(** The sample program runs from that configuration, for both kinds of
    element type. *)
Example churn_prog_runs (esft : bool) :
  ∃ c', run esft churn_prog (mkConfig demo_heap [] []) = Ok c' ∧
        cblocks (mem c') !! 0 = Some (mkCB 1 1 ControlBlockHolder).
Proof. destruct esft; eexists; (split; [vm_compute; reflexivity|]); by vm_compute. Qed.
(** * Unique ownership *)

Lemma held_app l1 l2 : held (l1 ++ l2) = held l1 ++ held l2.
Proof. apply omap_app. Qed.

Lemma held_cons x l : held (x :: l) = option_list (uq_ptr x) ++ held l.
Proof. unfold held; cbn. by destruct (uq_ptr x). Qed.

Lemma held_split l i x :
  l !! i = Some x →
  held l ≡ₚ option_list (uq_ptr x) ++ held (delete i l).
Proof.
  intros Hi. rewrite <-(take_drop_middle l i x Hi) at 1.
  rewrite delete_take_drop, !held_app.
  rewrite held_cons. apply Permutation_app_swap_app.
Qed.

Lemma held_insert l i y :
  i < length l →
  held (<[i := y]> l) ≡ₚ option_list (uq_ptr y) ++ held (delete i l).
Proof.
  intros Hi.
  rewrite (held_split (<[i := y]> l) i y) by (by apply list_lookup_insert_eq).
  f_equiv. f_equal.
  rewrite !delete_take_drop, take_insert_ge, drop_insert_lt by lia. done.
Qed.

Lemma holds_held l i o : holds l i o → o ∈ held l.
Proof.
  intros (x & Hi & Hx). unfold held. apply list_elem_of_omap.
  exists x. split; [by eapply list_elem_of_lookup_2|done].
Qed.

Lemma held_holds l o : o ∈ held l → ∃ i, holds l i o.
Proof.
  unfold held. intros (x & Hx & Hp)%list_elem_of_omap.
  apply list_elem_of_lookup in Hx as [i Hi]. by exists i, x.
Qed.

Lemma held_unique l i j o :
  NoDup (held l) → holds l i o → holds l j o → i = j.
Proof.
  revert i j. induction l as [|x l IH]; intros i j Hnd (xi & Hi & Hxi) (xj & Hj & Hxj).
  { done. }
  rewrite held_cons in Hnd.
  apply NoDup_app in Hnd as (_ & Hdis & Hnd).
  assert (∀ k y, l !! k = Some y → uq_ptr y = Some o → uq_ptr x = Some o → False) as Hno.
  { intros k y Hk Hy Hx. apply (Hdis o).
    - rewrite Hx. set_solver.
    - apply (holds_held l k). by exists y. }
  destruct i as [|i], j as [|j]; cbn in *; simplify_eq; try done.
  - exfalso; eauto.
  - exfalso; eauto.
  - f_equal. apply IH; [done|by exists xi|by exists xj].
Qed.

Lemma uq_deleted_cons o e tr :
  uq_deleted o (e :: tr) = (if deletes o e then 1 else 0) + uq_deleted o tr.
Proof.
  unfold uq_deleted. rewrite filter_cons. by destruct (deletes o e); case_decide.
Qed.

Lemma uq_var_Some c i u : uq_var c i = Some u → uq_vars c !! i = Some (Some u).
Proof.
  unfold uq_var. by destruct (uq_vars c !! i) as [[?|]|]; intros; simplify_eq.
Qed.
Lemma held_blank l i z :
  i < length l →
  held (<[i := z]> l) ≡ₚ option_list (uq_ptr z) ++ held (<[i := None]> l).
Proof.
  intros Hi. rewrite !held_insert by done. done.
Qed.

Lemma held_update l i x z :
  l !! i = Some x →
  held l ≡ₚ option_list (uq_ptr x) ++ held (<[i := None]> l) ∧
  held (<[i := z]> l) ≡ₚ option_list (uq_ptr z) ++ held (<[i := None]> l).
Proof.
  intros Hi. assert (i < length l) by (by eapply lookup_lt_Some).
  split; [|by apply held_blank].
  rewrite <-(list_insert_id l i x Hi) at 1. by apply held_blank.
Qed.

Lemma held_update2 l i j x y x' y' :
  i ≠ j → l !! i = Some x → l !! j = Some y →
  let T := held (<[j := None]> (<[i := None]> l)) in
  held l ≡ₚ option_list (uq_ptr x) ++ option_list (uq_ptr y) ++ T ∧
  held (<[i := x']> (<[j := y']> l)) ≡ₚ option_list (uq_ptr x') ++ option_list (uq_ptr y') ++ T.
Proof.
  intros Hne Hi Hj T.
  assert (i < length l) by (by eapply lookup_lt_Some).
  assert (j < length l) by (by eapply lookup_lt_Some).
  assert (∀ a b, held (<[i := a]> (<[j := b]> l))
            ≡ₚ option_list (uq_ptr a) ++ option_list (uq_ptr b) ++ T) as Hgen.
  { intros a b. rewrite held_blank by (by rewrite length_insert).
    rewrite list_insert_insert_ne by done.
    rewrite (held_blank _ j b) by (by rewrite length_insert). done. }
  split; [|apply Hgen].
  rewrite <-(Hgen x y), (list_insert_id l j y), (list_insert_id l i x); done.
Qed.

Lemma uq_ok_perm hl hl' h : hl ≡ₚ hl' → uq_ok_at hl h → uq_ok_at hl' h.
Proof.
  intros Hp (Hnd & Hin & Hlive & Htr). split_and!; try done.
  - by rewrite <-Hp.
  - intros o. rewrite <-Hp. auto.
Qed.

Lemma uq_ok_drop p R h : uq_ok_at (option_list p ++ R) h → uq_ok_at R h.
Proof.
  intros (Hnd & Hin & Hlive & Htr). split_and!; try done.
  - by apply NoDup_app in Hnd as (_ & _ & ?).
  - intros o Ho. apply Hin. set_solver.
Qed.
(** * pymlstate: batch buffer, lifecycle and persistence header of [State]

    A shallow embedding of [state.go] (package [pymlstate]).

    The Go methods mutate a [*State] in place and report failure through an
    [error] return value.  Here every method is a function from the state
    before the call to the returned value, the state after the call and the
    list of effects it performed on its collaborators (delegate calls, log
    records).  [s.rwm] serialises the methods, so one method call is one
    atomic step and the lock itself carries no data.

    Collaborators that live in other packages ([pystate.Base], the [data]
    package, the msgpack codec, the Go runtime's slice allocator) are
    interfaces of the development: type classes whose operations the model
    calls exactly where the source calls them. *)

From Stdlib Require Import ZArith List String Ascii Bool Lia.
From Stdlib Require Import Strings.Byte DecimalString.
From Stdlib Require Import Floats Uint63.
Import ListNotations.
Open Scope Z_scope.

Set Implicit Arguments.

(** ** Go values *)

(** A Go [error] value: either built on the spot ([errors.New], [fmt.Errorf])
    or a package-level error variable compared by identity ([io.EOF]). *)
Inductive error : Type :=
| ErrorString (msg : string)
| Sentinel (name : string).

Definition EOF : error := Sentinel "io.EOF".
Definition ErrUnexpectedEOF : error := Sentinel "io.ErrUnexpectedEOF".

(** The pair [(T, error)] of a Go function that returns either a value or an
    error. *)
Inductive result (A : Type) : Type :=
| Ok (a : A)
| Err (e : error).
Arguments Ok {A} a.
Arguments Err {A} e.

(** What a call does when it can also panic. *)
Inductive outcome (A : Type) : Type :=
| Returns (a : A)
| Panics (msg : string).
Arguments Returns {A} a.
Arguments Panics {A} msg.

(** A slice: its elements and the capacity of its backing array. *)
Record Slice (A : Type) : Type := mkSlice {
  elems : list A;
  cap : nat
}.
Arguments mkSlice {A} elems cap.

Definition len {A} (s : Slice A) : nat := List.length (elems s).

(** [nil] as a slice. *)
Definition nilSlice {A} : Slice A := mkSlice [] 0.

(** [s[:0]]: no elements, same backing array. *)
Definition reslice0 {A} (s : Slice A) : Slice A := mkSlice [] (cap s).

(** The allocator of the Go runtime: the capacity [append] picks when the
    backing array is full, and the largest capacity [make] grants. *)
Class GoRuntime : Type := {
  growslice : nat -> nat -> nat;
  maxSliceCap : Z
}.
(** What the success path of [handleVideoUpload] leaves in place: the
    processing guard and the page elements, and the uploaded video. *)
Lemma upload_success_frame : forall s vi e lr,
  let s1 := snd_run (handleVideoUpload_resume (UOk true vi e) lr) s in
  isProcessing s1 = isProcessing s /\
  has_checkbox (dom s1) = has_checkbox (dom s) /\
  checkbox_checked (dom s1) = checkbox_checked (dom s) /\
  has_progress (dom s1) = has_progress (dom s) /\
  selected_file (dom s1) = None /\
  isUploading s1 = false /\
  currentVideo s1 = match vi with Some v => Some v | None => currentVideo s end.
Proof.
  intros s vi e lr. cbv zeta.
  unfold snd_run, handleVideoUpload_resume, loadUploadedVideos_start, loadUploadedVideos_resume,
    handleApiError, showNotification, setTimeout, log, bind, gets, modify, ret, fetch.
  destruct vi as [v |]; cbn -[to_dec];
    destruct (String.eqb (pathname s) "/library"); cbn -[to_dec];
    try (destruct lr; cbn -[to_dec]);
    try (destruct (retryCount s <? maxRetries s); cbn -[to_dec]);
    repeat split.
Qed.

(** After a successful upload, a click on the process button submits the
    uploaded file, with the checkbox value of the page, whichever upload
    listener ([handleVideoUpload] or [uploadVideo]) handled the response. *)
Theorem upload_then_process_submits_uploaded_file : forall s v e lr,
  isProcessing s = false -> has_checkbox (dom s) = true -> has_progress (dom s) = true ->
  (let s1 := snd_run (handleVideoUpload_resume (UOk true (Some v) e) lr) s in
   processVideo_start s1 =
     (PvAwaiting, add_request (ReqProcess (vi_filename v) (checkbox_checked (dom s)))
                    (set_processingStatus "Starting video processing..." (set_isProcessing true s1)))) /\
  (let s1 := snd_run (uploadVideo_resume (UvOk v)) s in
   processVideo_start s1 =
     (PvAwaiting, add_request (ReqProcess (vi_filename v) (checkbox_checked (dom s)))
                    (set_processingStatus "Starting video processing..." (set_isProcessing true s1)))).
Proof.
  intros s v e lr Hp Hc Hg. split; cbv zeta.
  - destruct (upload_success_frame s (Some v) e lr) as (H1 & H2 & H3 & H4 & _ & _ & H7).
    rewrite <- H3. apply processVideo_start_accepts; congruence.
  - change (checkbox_checked (dom s))
      with (checkbox_checked (dom (snd_run (uploadVideo_resume (UvOk v)) s))).
    apply processVideo_start_accepts; [exact Hp | reflexivity | exact Hc | exact Hg].
Qed.
(** * Expense tracker: the record stores and the analytics layer

    A shallow embedding of the services of the expense tracker
    (expense-data.ts in its mock-store and its API-backed version,
    income-data.ts and analytics-data.ts), of the grouping helpers of the
    daily view (daily-transactions.tsx), and the properties of their
    filtering, aggregation and store operations.

    Conventions of the embedding.
    - A JavaScript number is a [number]: an exact rational, an infinity or
      NaN.  Rounding of IEEE doubles and the sign of zero are outside the
      model; division by zero and NaN propagation are inside it.  The
      amount of a stored record is a finite number, a [Q].
    - A JavaScript string is a [string] of 8-bit characters; case mapping
      is the ASCII one.
    - A rejected promise (a thrown TypeError) is the [Throw] of [result].
    - The module-level arrays of the services are passed explicitly; a
      function that changes one returns the new array.
    - A plain object used as a dictionary is an insertion-ordered
      association list ([obj]); keys are category names, dates and months.
      A key that is a property name of Object.prototype ([inherited]) is
      outside the model: a theorem about what a dictionary holds assumes
      that its keys are not inherited ([plain_key], or calendar dates).
      The days of [getDailySpending] are array indices: [own_entries]
      lists such keys first, in ascending order. *)

From Stdlib Require Import List String Ascii Bool Arith ZArith QArith Lia.
From Stdlib Require Import Permutation Sorted Setoid Morphisms.
From Stdlib Require Import DecimalString Decimal DecimalZ DecimalPos.
Import ListNotations.

Set Implicit Arguments.

(* ================================================================== *)
(** * The JavaScript runtime the services rely on *)
(* ================================================================== *)

Module JS.

(** ** Numbers *)

Inductive number : Type :=
| Fin (q : Q)
| Infinity (negative : bool)
| NaN.

Definition zero : number := Fin 0.

Definition neg (a : number) : number :=
  match a with
  | Fin q => Fin (- q)
  | Infinity s => Infinity (negb s)
  | NaN => NaN
  end.

Definition add (a b : number) : number :=
  match a, b with
  | Fin x, Fin y => Fin (x + y)
  | Fin _, Infinity s | Infinity s, Fin _ => Infinity s
  | Infinity s, Infinity t => if Bool.eqb s t then Infinity s else NaN
  | _, _ => NaN
  end.

Definition sub (a b : number) : number := add a (neg b).

Definition Qneg_bool (q : Q) : bool := negb (Qle_bool 0 q).

Definition mul (a b : number) : number :=
  match a, b with
  | Fin x, Fin y => Fin (x * y)
  | Fin x, Infinity s | Infinity s, Fin x =>
      if Qeq_bool x 0 then NaN else Infinity (xorb s (Qneg_bool x))
  | Infinity s, Infinity t => Infinity (xorb s t)
  | _, _ => NaN
  end.

Definition div (a b : number) : number :=
  match a, b with
  | Fin x, Fin y =>
      if Qeq_bool y 0
      then (if Qeq_bool x 0 then NaN else Infinity (Qneg_bool x))
      else Fin (x / y)
  | Fin _, Infinity _ => Fin 0
  | Infinity s, Fin y => Infinity (xorb s (Qneg_bool y))
  | _, _ => NaN
  end.

(** The outcome of comparing two numbers; [None] when either is NaN. *)
Definition cmp (a b : number) : option comparison :=
  match a, b with
  | Fin x, Fin y => Some (x ?= y)%Q
  | Fin _, Infinity s => Some (if s then Gt else Lt)
  | Infinity s, Fin _ => Some (if s then Lt else Gt)
  | Infinity s, Infinity t =>
      Some (if Bool.eqb s t then Eq else if s then Lt else Gt)
  | _, _ => None
  end.

(** [a > b], [a >= b], [a <= b]. *)
Definition gt (a b : number) : bool :=
  match cmp a b with Some Gt => true | _ => false end.
Definition ge (a b : number) : bool :=
  match cmp a b with Some Gt | Some Eq => true | _ => false end.
Definition le (a b : number) : bool :=
  match cmp a b with Some Lt | Some Eq => true | _ => false end.
(** The scalar fields of a [QueryResult] are the body's values as they
    came: [query_id], [query], [answer], [confidence_score] and
    [processing_time_ms] are read with no check of type or range. *)
Theorem query_result_fields_are_the_body_s (self : SensClient) (q : string)
    (ids tags : option (list string)) (limit : Z) (threshold : spec_float)
    (w w' : World) (qr : QueryResult.t) :
  query self q ids tags limit threshold w = (Ok qr, w') →
  ∃ r d,
    network w (sent w') = Responded r
    ∧ response_json r = Some (JObj d)
    ∧ d !! "query_id" = Some (QueryResult.query_id qr)
    ∧ d !! "query" = Some (QueryResult.query qr)
    ∧ d !! "answer" = Some (QueryResult.answer qr)
    ∧ d !! "confidence_score" = Some (QueryResult.confidence_score qr)
    ∧ d !! "processing_time_ms"
      = Some (QueryResult.processing_time_ms qr).
Proof.
  intros H. apply query_ok_inv in H
    as (r & d & entries & Hn & _ & Hb & _ & _ & H1 & H2 & H3 & H4 & H5).
  by exists r, d.
Qed.

Lemma rail_source_ok (s : json) (src : Source.t) :
  rail_source s = Ok src → rail_source_of s src.
Proof.
  unfold rail_source. destruct s; try done. simpl.
  destruct (fields !! "document_id") as [v|] eqn:Hid; [|done]. simpl.
  intros [= <-]. exists fields. by repeat split.
Qed.

(** When [get_context_rail] returns, the body was an object: [query_id],
    [query] and [retrieved_at] are the body's, [summary] is the body's or
    an empty dictionary, and [sources] has one [Source] per entry of the
    body's list, in its order, each with all eight fields read from the
    entry ([None] for those it lacks); no [sources] gives an empty list. *)
Theorem context_rail_follows_the_body (self : SensClient) (qid : string)
    (w w' : World) (cr : ContextRail.t) :
  get_context_rail self qid w = (Ok cr, w') →
  ∃ r d,
    network w (sent w') = Responded r
    ∧ is_success (status_code r) = true
    ∧ response_json r = Some (JObj d)
    ∧ d !! "query_id" = Some (ContextRail.query_id cr)
    ∧ d !! "query" = Some (ContextRail.query cr)
    ∧ d !! "retrieved_at" = Some (ContextRail.retrieved_at cr)
    ∧ ContextRail.summary cr = default (JObj ∅) (d !! "summary")
    ∧ (∀ entries, d !! "sources" = Some (JArr entries) →
         Forall2 rail_source_of entries (ContextRail.sources cr))
    ∧ (d !! "sources" = None → ContextRail.sources cr = []).
Proof.
  intros H. unfold get_context_rail in H. rewrite round_trip_eq in H.
  destruct (network w (sent w ++ _)) as [r| |e0] eqn:Hn; [|done|done].
  injection H as H <-. simpl.
  exists r.
  destruct (handle_response r) as [result|] eqn:Hh; [|done].
  apply handle_response_ok_inv in Hh as [Hs ->].
  rewrite result_bind_ok in H.
  destruct (response_json r) as [[| | | | | |d]|]; try done.
  exists d. simpl in H.
  destruct (py_iter (default (JArr []) (d !! "sources"))) as [entries|]
    eqn:Hit; [|done].
  simpl in H.
  destruct (comprehension _ entries) as [ys|] eqn:Hc; [|done].
  simpl in H.
  destruct (d !! "query_id") eqn:?; [simpl in H|done].
  destruct (d !! "query") eqn:?; [simpl in H|done].
  destruct (d !! "retrieved_at") eqn:?; [simpl in H|done].
  injection H as <-. simpl.
  do 7 (split; [done|]).
  change (comprehension rail_source entries = Ok ys) in Hc.
  apply comprehension_Forall2 in Hc.
  split.
  - intros entries' Hsrc. rewrite Hsrc in Hit. simpl in Hit.
    injection Hit as <-.
    eapply Forall2_impl; [exact Hc|]. intros s src. apply rail_source_ok.
  - intros Hsrc. rewrite Hsrc in Hit. simpl in Hit. injection Hit as <-.
    by inversion Hc.
Qed.

Lemma rstrip_slash_spec (s : string) :
  ∃ n, s = rstrip_slash s +:+ slashes n
     ∧ ends_with_slash (rstrip_slash s) = false.
Proof.
  induction s as [|c s' (n & Hs & He)]; [by exists 0%nat|].
  simpl. destruct (Ascii.eqb_spec c "/") as [->|Hc]; simpl.
  - destruct (rstrip_slash s') as [|c' r] eqn:Hr; simpl.
    + exists (S n). simpl in Hs. by rewrite Hs at 1.
    + exists n. split; [by rewrite Hs at 1|done].
  - exists n. split; [by rewrite Hs at 1|].
    destruct (rstrip_slash s') as [|c' r]; [|done].
    by destruct (Ascii.eqb_spec c "/").
Qed.

Lemma SensClient_init_eq (key : option string) (base : string) (t : Z)
    (w : World) :
  SensClient_init key base t w
  = match match key with
          | Some k => if str_nonempty k then Some k
                      else environ w !! "SENS_API_KEY"
          | None => environ w !! "SENS_API_KEY"
          end with
    | Some k =>
        if str_nonempty k then
          (if is_ascii k then Ok (client_with_key k base t)
           else Raise UnicodeEncodeError, w)
        else (Raise missing_key_error, w)
    | None => (Raise missing_key_error, w)
    end.
Proof.
  assert (Hbuild : ∀ k : string,
    (client ← lift (httpx_Client (get_headers k) t);
     mret {| api_key := k; base_url := rstrip_slash base;
             timeout := t; _client := client |}) w
    = (if is_ascii k then Ok (client_with_key k base t)
       else Raise UnicodeEncodeError, w)).
  { intros k. rewrite io_bind_unfold. unfold lift.
    rewrite httpx_Client_get_headers. by destruct (is_ascii k). }
  unfold SensClient_init. rewrite io_bind_unfold.
  destruct key as [k|]; [destruct (str_nonempty k) eqn:Hk|].
  - cbn [mret io_ret]. rewrite Hk. apply Hbuild.
  - unfold getenv.
    destruct (environ w !! "SENS_API_KEY") as [k0|]; [|done].
    destruct (str_nonempty k0); [apply Hbuild|done].
  - unfold getenv.
    destruct (environ w !! "SENS_API_KEY") as [k0|]; [|done].
    destruct (str_nonempty k0); [apply Hbuild|done].
Qed.

(** Every client the constructor returns, it returns without touching
    the world, and: its key is not empty and is the argument's or the
    environment's; its base URL is the argument's with the slashes at its
    end removed, so it ends in none; its timeout is the argument's, also on
    the transport; and the transport's default headers are the bearer
    authorization for that key, the JSON content type and the SDK's user
    agent. *)
Theorem constructed_client_invariant (key : option string) (base : string)
    (t : Z) (w w' : World) (c : SensClient) :
  SensClient_init key base t w = (Ok c, w') →
  w' = w
  ∧ api_key c ≠ ""
  ∧ (key = Some (api_key c)
     ∨ environ w !! "SENS_API_KEY" = Some (api_key c))
  ∧ base_url c = rstrip_slash base
  ∧ ends_with_slash (base_url c) = false
  ∧ (∃ n, base = base_url c +:+ slashes n)
  ∧ timeout c = t
  ∧ client_timeout (_client c) = t
  ∧ client_headers (_client c) !! "Authorization"
    = Some ("Bearer " +:+ api_key c)
  ∧ client_headers (_client c) !! "Content-Type" = Some "application/json"
  ∧ client_headers (_client c) !! "User-Agent"
    = Some "sens-prism-sdk/0.4.0".
Proof.
  intros H. destruct (rstrip_slash_spec base) as (n & Hn & He).
  assert (Hc : w' = w ∧ ∃ k0, k0 ≠ "" ∧ c = client_with_key k0 base t
               ∧ (key = Some k0 ∨ environ w !! "SENS_API_KEY" = Some k0)).
  { rewrite SensClient_init_eq in H.
    assert (Hne : ∀ k : string, str_nonempty k = true → k ≠ "")
      by (by intros k Hk ->).
    destruct key as [k|]; [destruct (str_nonempty k) eqn:Hk|].
    - rewrite Hk in H. destruct (is_ascii k); [|done].
      injection H as <- <-. split; [done|]. exists k. auto.
    - destruct (environ w !! "SENS_API_KEY") as [k0|] eqn:Henv; [|done].
      destruct (str_nonempty k0) eqn:Hk0; [|done].
      destruct (is_ascii k0); [|done].
      injection H as <- <-. split; [done|]. exists k0. auto.
    - destruct (environ w !! "SENS_API_KEY") as [k0|] eqn:Henv; [|done].
      destruct (str_nonempty k0) eqn:Hk0; [|done].
      destruct (is_ascii k0); [|done].
      injection H as <- <-. split; [done|]. exists k0. auto. }
  destruct Hc as (-> & k0 & Hk0 & -> & Hsrc).
  unfold client_with_key, get_headers. simpl.
  split; [done|]. split; [done|]. split; [done|]. split; [done|].
  split; [done|]. split; [by exists n|].
  by repeat split.
Qed.
End Client.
* * * * *
> _TASK STATEMENT_:
With the line holding "lists such keys" as the first and the line holding "Fin _ => Infinity s" as the last, set down that range of the entries above exactly, and nothing else.

> _WRITTEN SOLUTION_:
      lists such keys first, in ascending order. *)

From Stdlib Require Import List String Ascii Bool Arith ZArith QArith Lia.
From Stdlib Require Import Permutation Sorted Setoid Morphisms.
From Stdlib Require Import DecimalString Decimal DecimalZ DecimalPos.
Import ListNotations.

Set Implicit Arguments.

(* ================================================================== *)
(** * The JavaScript runtime the services rely on *)
(* ================================================================== *)

Module JS.

(** ** Numbers *)

Inductive number : Type :=
| Fin (q : Q)
| Infinity (negative : bool)
| NaN.

Definition zero : number := Fin 0.

Definition neg (a : number) : number :=
  match a with
  | Fin q => Fin (- q)
  | Infinity s => Infinity (negb s)
  | NaN => NaN
  end.

Definition add (a b : number) : number :=
  match a, b with
  | Fin x, Fin y => Fin (x + y)
  | Fin _, Infinity s | Infinity s, Fin _ => Infinity s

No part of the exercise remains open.